John Henry Gastler, long-time resident of Portland, CT and Sun City Center, FL, died Saturday, January 9 after a short illness, just 5 days after his 84th birthday. Born on January 4, 1932, he was the son of the late John Burton Gastler and Alice Coe Gastler.He was a child of the Depression, raised on a family farm in Durham, CT. As such, he learned the importance of family, and of doing much with little, traits that followed him throughout his life.

Mr. Gastler graduated from Durham High School in 1949 and from Connecticut State Teachers College (now Central Connecticut State University) in 1953 with a degree in mathematics. He was employed as an aeronautical engineer at Pratt & Whitney Aircraft, and as an air/water/soil quality engineer with the CT State Dept. of Transportation, Northeast Utilities and GZA Environmental Consultants. He retired in 1992.

Mr. Gastler was active in the community. He was a volunteer firefighter in Avon, CT and was active in Republican Party politics at the local, state and national levels, including a run for Portland Town Selectman. He was a longtime member of Trinity Church in Portland, singing in the choir and serving in various capacities, most recently chairing a project to refurbish the church pipe organ.

He was preceded by his beloved wife, Nan (Nelson) Gastler, to whom he was married for almost 51 years. He is survived by a daughter, Debra Gastler, and her husband, Andrew Malloy, of Studio City, CA, son, Hal and his wife Joanne, of Charlotte, NC, son, Jack, and his wife, Debbie, of Chester, CT and daughter, Laura Kirby and her husband, Ron, of Statesboro, GA. Mr. Gastler was also predeceased by his brother, Clif, and is survived by his sister, Mabel Hamma and her husband, Bill of Durham, CT and his brother, Harold Gastler and his wife, Alice, of Chesapeake, VA. He also leaves behind 10 grandchildren, 11 great children and many beloved nephews, nieces and cousins.

Most importantly, Mr.
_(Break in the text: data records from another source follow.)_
(** * The browser-challenge solver (solver.js): model and properties

    The solver drives a remote single-page application through thirty
    gated steps.  This development embeds
    - [decrypt] and the extraction of the session codes (solver.js 18-25, 64-66),
    - the code lookup [codes[step] || codes[29]] (line 111),
    - the polling loop with its budget of 120 iterations (lines 68-204),
    - the finalisation of the run statistics and the artefacts written at
      the end of the run (lines 206-230),
    - what the launchers solve.sh and solve.ps1 print and return once
      the solver has exited.

    The browser driver, the clock, [Buffer.from(_, 'base64')] and
    [JSON.parse] belong to the platform: they are the operations of the
    class [Host], and every statement holds for an arbitrary host. *)

From Stdlib Require Import ZArith NArith QArith Bool List Ascii String Lia.
From Stdlib Require Import Floats.PrimFloat Strings.Byte Sorting.Sorted.
From Stdlib Require DecimalString.
Import ListNotations.

Set Warnings "-register-all".

Local Open Scope string_scope.
Local Open Scope N_scope.

(* ================================================================== *)
(** ** JavaScript values *)

(** The values that [JSON.parse] can produce, and [undefined].  Strings
    are sequences of code units; the model keeps the units below 256,
    which is exact for the output of [decrypt] (a 'binary' string).
    Numbers are IEEE doubles.  An object lists its members in document
    order. *)
Inductive JSValue : Type :=
| JUndefined
| JNull
| JBool (b : bool)
| JNumber (x : float)
| JString (s : string)
| JArray (elems : list JSValue)
| JObject (members : list (string * JSValue)).

(** Exceptions raised by the language and its built-ins, and the
    rejection of a driver call. *)
Inductive Exn : Type := TypeError | SyntaxError | DriverError.

Inductive Result (A : Type) : Type :=
| Ok (a : A)
| Throw (e : Exn).
Arguments Ok {A} a.
Arguments Throw {A} e.

Definition bind {A B} (r : Result A) (k : A -> Result B) : Result B :=
  match r with
  | Ok a => k a
  | Throw e => Throw e
  end.

Notation "x <- r ;; k" := (bind r (fun x => k))
  (at level 61, r at next level, right associativity).

(** [ToBoolean]: the falsy values are [undefined], [null], [false],
    [+0], [-0], [NaN] and the empty string. *)
Definition truthy (v : JSValue) : bool :=
  match v with
  | JUndefined | JNull => false
  | JBool b => b
  | JNumber x => negb (PrimFloat.eqb x PrimFloat.zero) && PrimFloat.eqb x x
  | JString s => negb (String.eqb s "")
  | JArray _ | JObject _ => true
  end.

(** [a || b] *)
Definition js_or (a b : JSValue) : JSValue := if truthy a then a else b.

(** Decimal rendering of an index, as [ToString] does for a property key. *)
Definition ToString (n : N) : string :=
  DecimalString.NilZero.string_of_uint (N.to_uint n).

(** Own property of an object built by [JSON.parse]: a later duplicate
    member overrides an earlier one. *)
Fixpoint get_member (key : string) (members : list (string * JSValue)) : JSValue :=
  match members with
  | [] => JUndefined
  | (k, v) :: rest =>
      match get_member key rest with
      | JUndefined => if String.eqb k key then v else JUndefined
      | later => later
      end
  end.

(** [s[i]] on a string: the one-unit string at [i], or [undefined]. *)
Definition string_at (s : string) (i : N) : JSValue :=
  match String.get (N.to_nat i) s with
  | Some c => JString (String c EmptyString)
  | None => JUndefined
  end.

(** [v[i]] for a non-negative integer [i] and a value [v] that is
    neither [undefined] nor [null]. *)
Definition js_index (v : JSValue) (i : N) : JSValue :=
  match v with
  | JArray elems => nth (N.to_nat i) elems JUndefined
  | JString s => string_at s i
  | JObject members => get_member (ToString i) members
  | _ => JUndefined
  end.

(** [v.codes] *)
Definition get_codes (v : JSValue) : Result JSValue :=
  match v with
  | JUndefined | JNull => Throw TypeError
  | JObject members => Ok (get_member "codes" members)
  | _ => Ok JUndefined
  end.

(** Whether an object has an own property of that name. *)
Definition has_member (key : string) (members : list (string * JSValue)) : bool :=
  existsb (fun member => String.eqb (fst member) key) members.

(** Whether the conversion of a value to a string, as a template
    literal does it, throws a [TypeError].  An object built by
    [JSON.parse] is converted through its [toString]: a member of that
    name is not callable, and the inherited [valueOf] gives back the
    object, so the conversion throws exactly when the object has such a
    member.  An array joins the conversions of its elements, with
    nothing for [undefined] and [null].  Every other value converts. *)
Fixpoint ToString_throws (v : JSValue) : bool :=
  match v with
  | JObject members => has_member "toString" members
  | JArray elems =>
      (fix any (l : list JSValue) : bool :=
         match l with
         | [] => false
         | x :: rest => ToString_throws x || any rest
         end) elems
  | _ => false
  end.

(** Line 66 reads [codes.length] and converts it to a string inside a
    template literal; only the exceptions matter.  The length of an
    array or of a string is a number, that of a number or of a boolean
    is [undefined], that of an object is its member of that name. *)
Definition check_length (v : JSValue) : Result unit :=
  match v with
  | JUndefined | JNull => Throw TypeError
  | JObject members =>
      if ToString_throws (get_member "length" members)
      then Throw TypeError else Ok tt
  | _ => Ok tt
  end.

(* ================================================================== *)
(** ** Strings: the three tests the solver makes on a location *)

(** [hay.includes(needle)] *)
Fixpoint includes (needle hay : string) : bool :=
  String.prefix needle hay ||
  match hay with
  | EmptyString => false
  | String _ rest => includes needle rest
  end.

(** [\d] without the unicode flag: the ten ASCII digits. *)
Definition is_digit (c : ascii) : bool :=
  (48 <=? N_of_ascii c) && (N_of_ascii c <=? 57).

(** The longest run of digits at the head of [s] (the greedy [\d+]). *)
Fixpoint take_digits (s : string) : string :=
  match s with
  | String c rest => if is_digit c then String c (take_digits rest) else EmptyString
  | EmptyString => EmptyString
  end.

Fixpoint skip (n : nat) (s : string) : string :=
  match n, s with
  | S n', String _ rest => skip n' rest
  | _, _ => s
  end.

(** The capture of [/step(\d+)/] at the head of [u], if it matches there. *)
Definition step_here (u : string) : option string :=
  if String.prefix "step" u then
    match take_digits (skip 4 u) with
    | EmptyString => None
    | digits => Some digits
    end
  else None.

(** [u.match(/step(\d+)/)]: group 1 of the leftmost match, [None] for
    [null]. *)
Fixpoint match_step (u : string) : option string :=
  match step_here u with
  | Some digits => Some digits
  | None =>
      match u with
      | EmptyString => None
      | String _ rest => match_step rest
      end
  end.

Fixpoint parse_digits (acc : N) (s : string) : N :=
  match s with
  | String c rest =>
      if is_digit c then parse_digits (10 * acc + (N_of_ascii c - 48)) rest else acc
  | EmptyString => acc
  end.

(** [parseInt] on the capture of [\d+]: its decimal value.  (A double
    is exact up to 2^53; step numbers of sixteen digits and more are
    outside the model.) *)
Definition parseInt (digits : string) : N := parse_digits 0 digits.

(** The step shown by a location: [parseInt(url.match(/step(\d+)/)[1])]. *)
Definition step_of (url : string) : option N :=
  option_map parseInt (match_step url).

(* ================================================================== *)
(** ** decrypt (solver.js 16-25) *)

Definition BASE_URL : string := "https://serene-frangipane-7fd25b.netlify.app/".
Definition XOR_KEY : string := "WO_2024_CHALLENGE".

(** [s.charCodeAt(i)] for [i] inside [s]. *)
Definition charCodeAt (s : string) (i : nat) : N :=
  match String.get i s with
  | Some c => N_of_ascii c
  | None => 0
  end.

Definition fromCharCode (n : N) : ascii := ascii_of_N n.

(** The loop of [decrypt], from index [i] on, over the code units of
    [decoded] that are still to be read. *)
Fixpoint decrypt_from (i : nat) (decoded : string) : string :=
  match decoded with
  | EmptyString => EmptyString
  | String c rest =>
      String
        (fromCharCode
           (N.lxor (N_of_ascii c)
                   (charCodeAt XOR_KEY (Nat.modulo i (String.length XOR_KEY)))))
        (decrypt_from (S i) rest)
  end.

(* ================================================================== *)
(** ** The platform *)

(** What the solver consumes and does not define.  [T] is the state of
    the world outside the program: browser, page, target site, clock.
    The driver calls on the way into the stepped flow and inside the
    loop are taken to resolve, but for the one rejection the source
    handles, that of [page.waitForURL] inside the loop, which is the
    boolean it returns.  The two calls that frame the writing of the
    summary, [page.screenshot] and [browser.close], return a boolean as
    well: [true] when they resolve, [false] when they reject. *)
Class Host (T : Type) : Type := {
  (** [Buffer.from(s, 'base64')]: lenient, never throws on a string *)
  Buffer_from_base64 : string -> list byte;
  (** [JSON.parse(s)]: [None] stands for a [SyntaxError] *)
  JSON_parse : string -> option JSValue;
  (** [Date.now()], in milliseconds *)
  Date_now : T -> Z;
  (** [chromium.launch], [browser.newPage], [page.on('dialog', _)] *)
  chromium_launch : T -> T;
  (** [page.goto(url, _)] *)
  page_goto : string -> T -> T;
  (** [page.click('button:has-text("START")', _)] *)
  page_click_START : T -> T;
  (** the wait of line 61 for a location of the stepped flow *)
  page_waitForURL_step : T -> T;
  (** [page.evaluate(() => sessionStorage.getItem('wo_session'))]:
      [None] stands for [null] *)
  sessionStorage_getItem : T -> option string;
  (** [page.url()] *)
  page_url : T -> string;
  (** [page.waitForTimeout(ms)] *)
  page_waitForTimeout : Z -> T -> T;
  (** the evaluation of lines 90-94: [history.pushState] to [/finish]
      and a synthetic [popstate] *)
  evaluate_pushState : T -> T;
  (** the evaluation of lines 115-145: dismissal sweep for a step *)
  evaluate_dismiss : N -> T -> T;
  (** the evaluation of lines 150-159: the code typed into the input *)
  evaluate_enterCode : JSValue -> T -> T;
  (** the evaluation of lines 162-166: the click on submit *)
  evaluate_submit : T -> T;
  (** [page.waitForURL(predicate, { timeout })]: [true] when it
      resolves, [false] when it rejects *)
  page_waitForURL : (string -> bool) -> Z -> T -> bool * T;
  (** [page.screenshot(_)] *)
  page_screenshot : T -> bool * T;
  (** [browser.close()] *)
  browser_close : T -> bool * T
}.
(** * The [gh run watch] polling loop

    A shallow embedding of [pkg/cmd/run/watch/watch.go]: the command set-up
    ([NewCmdWatch]), the polling loop ([watchRun]) and one poll-and-redraw
    step ([renderRun]).

    The program talks to the outside world (the REST API, the terminal, the
    clock).  Every such interaction is recorded, in order, in a trace of
    events, and what the world answers may depend on everything that
    happened before: the collaborators are functions of the trace so far.
    The code itself is written in a state monad over that trace.  The loop
    of [watchRun] need not end (a run may never complete), so it runs on
    fuel: one unit per turn.

    The module [View] further down embeds the [gh workflow view] command
    in the same way. *)

From Stdlib Require Import ZArith String Ascii Bool Lia DecimalString List.
Import ListNotations.
Open Scope string_scope.
Open Scope list_scope.

Set Implicit Arguments.

(** ** Go values *)

Module Go.

(** Go's [error] values, as far as the watch command builds them. *)
Inductive error : Type :=
| New (msg : string)                  (* errors.New(msg), or any error of a collaborator *)
| Errorf_w (msg : string) (err : error)  (* fmt.Errorf(msg ++ "%w", err) *)
| FlagError (err : error).            (* &cmdutil.FlagError{Err: err} *)

(** [err.Error()] *)
Fixpoint Error (e : error) : string :=
  match e with
  | New msg => msg
  | Errorf_w msg err => (msg ++ Error err)%string
  | FlagError err => Error err
  end.

(** [errors.Unwrap(err)] *)
Definition Unwrap (e : error) : option error :=
  match e with
  | New _ => None
  | Errorf_w _ err => Some err
  | FlagError err => Some err
  end.

(** A Go call returning [(value, error)]: the value is only looked at when
    the error is nil. *)
Inductive result (A : Type) : Type :=
| Ok (a : A)
| Err (err : error).
Arguments Ok {A} a.
Arguments Err {A} err.
(** [{ ...roster, [position]: bucket }] *)
Definition set (position : Scoring.Position) (bucket : list DraftPlayer)
    (roster : t) : t :=
  match position with
  | Scoring.QB => mk bucket (RB roster) (WR roster) (TE roster)
  | Scoring.RB => mk (QB roster) bucket (WR roster) (TE roster)
  | Scoring.WR => mk (QB roster) (RB roster) bucket (TE roster)
  | Scoring.TE => mk (QB roster) (RB roster) (WR roster) bucket
  end.
End TeamRoster.
Abbreviation TeamRoster := TeamRoster.t.

Module UpcomingPick.
Record t := mk { pick : Z; team : Z; isUser : bool }.
End UpcomingPick.
Abbreviation UpcomingPick := UpcomingPick.t.

Module TeamRanking.
Record t := mk {
  teamIndex : Z;
  name : option string;
  roster : TeamRoster;
  totalPoints : Q;
  starterPoints : Q;
  isUser : bool
}.
End TeamRanking.
Abbreviation TeamRanking := TeamRanking.t.

Inductive DraftPhase := setup | drafting | complete.

#[export] Instance DraftPhase_eq_dec : EqDecision DraftPhase.
Proof. solve_decision. Defined.

(** ** [app/draft/constants.ts] *)

Module Constants.
Import Scoring.

Definition NUM_TEAMS : Z := 12.
Definition ROUNDS : Z := 15.
Definition ROSTER_SIZE : Z := 15.

Record Target := { min : Z; max : Z }.

Definition ROSTER_TARGETS (pos : Position) : Target :=
  match pos with
  | QB => {| min := 1; max := 2 |}
  | RB => {| min := 4; max := 6 |}
  | WR => {| min := 4; max := 6 |}
  | TE => {| min := 1; max := 2 |}
  end.

Definition POSITION_VALUE (pos : Position) : Q :=
  match pos with
  | RB => 1.15
  | WR => 1.1
  | TE => 1.0
  | QB => 0.95
  end.

Definition REPLACEMENT_RANK (pos : Position) : Z :=
  match pos with
  | QB => 12
  | RB => 24
  | WR => 24
  | TE => 12
  end.

Definition TEAM_NAMES : list string :=
  ["Your Team"; "CPU Team 2"; "CPU Team 3"; "CPU Team 4"; "CPU Team 5";
   "CPU Team 6"; "CPU Team 7"; "CPU Team 8"; "CPU Team 9"; "CPU Team 10";
   "CPU Team 11"; "CPU Team 12"]%string.
End Constants.

(** ** [app/draft/utils.ts] *)

Module Utils.
Import Scoring.

(** [list.reduce ((sum, p) => sum + p.points, 0)] *)
Definition sumPoints (players : list DraftPlayer) : Q :=
  foldl (fun sum p => (sum + DraftPlayer.points p)%Q) 0%Q players.

Definition getTeamTotalPoints (roster : TeamRoster) : Q :=
  let allPlayers :=
    TeamRoster.QB roster ++ TeamRoster.RB roster
    ++ TeamRoster.WR roster ++ TeamRoster.TE roster in
  sumPoints allPlayers.

(** The comparator [(a, b) => b.points - a.points]. *)
Definition byPointsDesc (a b : DraftPlayer) : Q :=
  (DraftPlayer.points b - DraftPlayer.points a)%Q.

Definition getStarterPoints (roster : TeamRoster) : Q :=
  let qb := Js.slice 0 1 (TeamRoster.QB roster) in
  let rb := Js.slice 0 2 (TeamRoster.RB roster) in
  let wr := Js.slice 0 2 (TeamRoster.WR roster) in
  let te := Js.slice 0 1 (TeamRoster.TE roster) in
  let flexCandidates :=
    Js.sort byPointsDesc
      (Js.sliceFrom 2 (TeamRoster.RB roster)
       ++ Js.sliceFrom 2 (TeamRoster.WR roster)
       ++ Js.sliceFrom 1 (TeamRoster.TE roster)) in
  let flex := Js.slice 0 1 flexCandidates in
  sumPoints (qb ++ rb ++ wr ++ te ++ flex).

Definition getSnakeDraftTeamIndex (pickNumber numTeams : Z) : Z :=
  let round := Js.floorDiv pickNumber numTeams in
  let pickInRound := Js.remainder pickNumber numTeams in
  if (Js.remainder round 2 =? 0)%Z then pickInRound
  else (numTeams - 1 - pickInRound)%Z.

(** [countRosterPositions]: the count of one position. *)
Definition countRosterPositions (roster : TeamRoster) (pos : Position) : Z :=
  Z.of_nat (length (TeamRoster.get pos roster)).

Definition createEmptyRoster : TeamRoster := TeamRoster.mk [] [] [] [].

Definition isStarterSlot (position : Position) (index : Z) : bool :=
  match position with
  | QB | TE => (index =? 0)%Z
  | RB | WR => (index <=? 1)%Z
  end.

(** [getOrdinalSuffix]: [s[(v - 20) % 10] || s[v] || s[0]]; [None] stands
    for [undefined]. *)
Definition getOrdinalSuffix (n : Z) : option string :=
  let s := ["th"; "st"; "nd"; "rd"]%string in
  let v := Js.remainder n 100 in
  Js.orElse
    (Js.orElse (Js.at_ s (Js.remainder (v - 20) 10)) (Js.at_ s v))
    (Js.at_ s 0).
End Utils.

(** ** [app/draft/hooks.ts]: the [useDraft] hook *)

Module Hooks.
Import Scoring Constants Utils.

(** A value of [byName]: one listing per athlete after deduplication. *)
Module Entry.
Record t := mk { row : CSVRow; points : Q; name : string }.
End Entry.

Definition positionName (pos : Position) : string :=
  match pos with
  | QB => "QB"
  | RB => "RB"
  | WR => "WR"
  | TE => "TE"
  end.

(** The object pushed onto [playersByPosition[pos]] for an entry. *)
Definition newPlayer (pos : Position) (entry : Entry.t) : DraftPlayer :=
  DraftPlayer.mk
    (String.append (positionName pos) (String.append "-" (Entry.name entry)))
    (Entry.name entry) pos (Entry.points entry) 0%Q 0%Z (Entry.row entry).

(** First loop of [loadPlayers] for one position, after the fetch: push
    every entry, then sort by points descending.  A failed fetch leaves
    the position with no entry. *)
Definition sortedPool (pos : Position) (entries : list Entry.t)
    : list DraftPlayer :=
  Js.sort byPointsDesc (newPlayer pos <$> entries).

(** [p.vor = ...; p.tier = ...] *)
Definition assign (p : DraftPlayer) (vor : Q) (tier : Z) : DraftPlayer :=
  DraftPlayer.mk (DraftPlayer.id p) (DraftPlayer.name p)
    (DraftPlayer.position p) (DraftPlayer.points p) vor tier
    (DraftPlayer.raw p).

(** [players[REPLACEMENT_RANK[pos] - 1]?.points ?? 0] *)
Definition replacementValue (pos : Position) (players : list DraftPlayer) : Q :=
  match players !! Z.to_nat (REPLACEMENT_RANK pos - 1) with
  | Some p => DraftPlayer.points p
  | None => 0%Q
  end.

(** Second loop of [loadPlayers] for one position. *)
Definition calculateVOR (pos : Position) (players : list DraftPlayer)
    : list DraftPlayer :=
  let replacementValue := replacementValue pos players in
  imap (fun idx p =>
          assign p (DraftPlayer.points p - replacementValue)%Q
            (Js.floorDiv (Z.of_nat idx) 4 + 1)%Z)
       players.

(** [playersByPosition[pos]] once both loops have run. *)
Definition valuedPool (pos : Position) (entries : list Entry.t)
    : list DraftPlayer :=
  calculateVOR pos (sortedPool pos entries).

(** The comparator [(a, b) => b.vor - a.vor]. *)
Definition byVorDesc (a b : DraftPlayer) : Q :=
  (DraftPlayer.vor b - DraftPlayer.vor a)%Q.

(** [loadPlayers]: the list stored as [allPlayers] and
    [availablePlayers]. *)
Definition loadPlayers (byName : Position -> list Entry.t) : list DraftPlayer :=
  let all :=
    valuedPool QB (byName QB) ++ valuedPool RB (byName RB)
    ++ valuedPool WR (byName WR) ++ valuedPool TE (byName TE) in
  Js.sort byVorDesc all.

(** The state cells of the hook that the draft logic reads or writes. *)
Record State := mkState {
  allPlayers : list DraftPlayer;
  availablePlayers : list DraftPlayer;
  draftPicks : list DraftPick;
  teamRosters : list TeamRoster;
  draftPhase : DraftPhase;
  userPickPosition : Z;
  autopick : bool
}.

(** Derived values *)
Definition currentPick (st : State) : Z := Z.of_nat (length (draftPicks st)).
Definition currentRound (st : State) : Z :=
  (Js.floorDiv (currentPick st) NUM_TEAMS + 1)%Z.
Definition currentTeamIndex (st : State) : Z :=
  getSnakeDraftTeamIndex (currentPick st) NUM_TEAMS.
Definition userTeamIndex (st : State) : Z := (userPickPosition st - 1)%Z.
Definition isUserTurn (st : State) : bool :=
  (currentTeamIndex st =? userTeamIndex st)%Z.
Definition isDraftComplete (st : State) : bool :=
  (currentPick st >=? ROUNDS * NUM_TEAMS)%Z.

(** The score [getCPUPick] gives a candidate; [rand] is the value
    [Math.random ()] returns for it. *)
Definition candidateScore (counts : Position -> Z)
    (neededPositions : list Position) (round : Z) (rand : Q)
    (p : DraftPlayer) : Q :=
  let pos := DraftPlayer.position p in
  let score := (DraftPlayer.vor p * POSITION_VALUE pos)%Q in
  let score :=
    if bool_decide (pos ∈ neededPositions) then (score * 1.3)%Q else score in
  let score := if (DraftPlayer.tier p <=? 2)%Z then (score * 1.1)%Q else score in
  let score :=
    if (round >=? 8)%Z
       && (bool_decide (pos = QB) || bool_decide (pos = TE))
       && (counts pos =? 0)%Z
    then (score * 1.25)%Q else score in
  (score * (0.95 + rand * 0.1))%Q.

(** [getCPUPick]; [random i] is the result of the [i]-th call of
    [Math.random] (one call per candidate, in order). *)
Definition getCPUPick (random : nat -> Q) (available : list DraftPlayer)
    (teamRoster : TeamRoster) (round : Z) : option DraftPlayer :=
  if (length available =? 0)%nat then None
  else
    let counts := countRosterPositions teamRoster in
    let totalPicks := (counts QB + counts RB + counts WR + counts TE)%Z in
    let picksRemaining := (ROSTER_SIZE - totalPicks)%Z in
    let neededPositions :=
      filter (fun pos => (counts pos < min (ROSTER_TARGETS pos))%Z)
             [QB; RB; WR; TE] in
    let candidates :=
      filter (fun p => (counts (DraftPlayer.position p)
                        < max (ROSTER_TARGETS (DraftPlayer.position p)))%Z)
             available in
    let candidates :=
      if (length candidates =? 0)%nat then available else candidates in
    let candidates :=
      if (0 <? length neededPositions)%nat
         && (picksRemaining <=? Z.of_nat (length neededPositions) + 2)%Z
      then
        let urgentCandidates :=
          filter (fun p => DraftPlayer.position p ∈ neededPositions)
                 candidates in
        if (0 <? length urgentCandidates)%nat then urgentCandidates
        else candidates
      else candidates in
    let scored :=
      imap (fun i p =>
              (p, candidateScore counts neededPositions round (random i) p))
           candidates in
    let scored := Js.sort (fun a b => (snd b - snd a)%Q) scored in
    match head scored with
    | Some first => Some (fst first)
    | None => head available
    end.

(** [makePick].  [None] stands for the [TypeError] raised when
    [updated[teamIndex]] is [undefined]. *)
Definition makePick (st : State) (player : DraftPlayer) : option State :=
  let pickNumber := Z.of_nat (length (draftPicks st)) in
  let round := (Js.floorDiv pickNumber NUM_TEAMS + 1)%Z in
  let pickInRound := (Js.remainder pickNumber NUM_TEAMS + 1)%Z in
  let teamIndex := getSnakeDraftTeamIndex pickNumber NUM_TEAMS in
  let pick := DraftPick.mk round pickInRound (pickNumber + 1)%Z teamIndex player in
  match teamRosters st !! Z.to_nat teamIndex with
  | None => None
  | Some roster =>
      let position := DraftPlayer.position player in
      Some {|
        allPlayers := allPlayers st;
        availablePlayers :=
          filter (fun p => DraftPlayer.id p ≠ DraftPlayer.id player)
                 (availablePlayers st);
        draftPicks := draftPicks st ++ [pick];
        teamRosters :=
          <[Z.to_nat teamIndex :=
              TeamRoster.set position
                (TeamRoster.get position roster ++ [player]) roster]>
            (teamRosters st);
        draftPhase :=
          if (pickNumber + 1 >=? ROUNDS * NUM_TEAMS)%Z then complete
          else draftPhase st;
        userPickPosition := userPickPosition st;
        autopick := autopick st
      |}
  end.

Definition handleUserPick (st : State) (player : DraftPlayer) : option State :=
  if negb (isUserTurn st) || negb (bool_decide (draftPhase st = drafting))
  then Some st
  else makePick st player.

(** The auto-draft effect once its timer fires.  [None] as in [makePick],
    and when [teamRosters[currentTeamIndex]] is [undefined]. *)
Definition autoDraft (random : nat -> Q) (st : State) : option State :=
  if negb (bool_decide (draftPhase st = drafting)) then Some st
  else if isUserTurn st && negb (autopick st) then Some st
  else if (length (availablePlayers st) =? 0)%nat then Some st
  else
    match teamRosters st !! Z.to_nat (currentTeamIndex st) with
    | None => None
    | Some teamRoster =>
        match getCPUPick random (availablePlayers st) teamRoster
                (currentRound st) with
        | Some pick => makePick st pick
        | None => Some st
        end
    end.

(** [Array.from ({ length: NUM_TEAMS }, createEmptyRoster)] *)
Definition emptyRosters : list TeamRoster :=
  replicate (Z.to_nat NUM_TEAMS) createEmptyRoster.

Definition startDraft (st : State) : State :=
  {| allPlayers := allPlayers st;
     availablePlayers := allPlayers st;
     draftPicks := [];
     teamRosters := emptyRosters;
     draftPhase := drafting;
     userPickPosition := userPickPosition st;
     autopick := autopick st |}.

Definition resetDraft (st : State) : State :=
  {| allPlayers := allPlayers st;
     availablePlayers := allPlayers st;
     draftPicks := [];
     teamRosters := emptyRosters;
     draftPhase := setup;
     userPickPosition := userPickPosition st;
     autopick := false |}.

(** The hook once mounted: the [useState] defaults, with the rosters set
    by the mount effect. *)
Definition mounted : State :=
  {| allPlayers := [];
     availablePlayers := [];
     draftPicks := [];
     teamRosters := emptyRosters;
     draftPhase := setup;
     userPickPosition := 1;
     autopick := false |}.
Gastler leaves a legacy of quiet strength, kindness, generosity and a propensity for corny jokes. He loved his farm heritage. He loved nature: working in the woods and identifying birds by their call. He loved music, singing in choirs his entire life. He loved flower gardening with his trusty radio tuned to Metropolitan Opera broadcasts on Saturday and ball games the rest of the time. He loved sports, especially baseball and hockey. He loved travel, having visited each of the lower 48 states, Europe and the Caribbean. But most of all, he loved what he called his UN family, his children and their spouses, grandchildren and their spouses and his great grandchildren. He and Nan supported them in their every endeavor and he was so proud of the opportunities they pursued throughout the country and world, opportunities he couldn't even have fathomed growing up in rural Durham.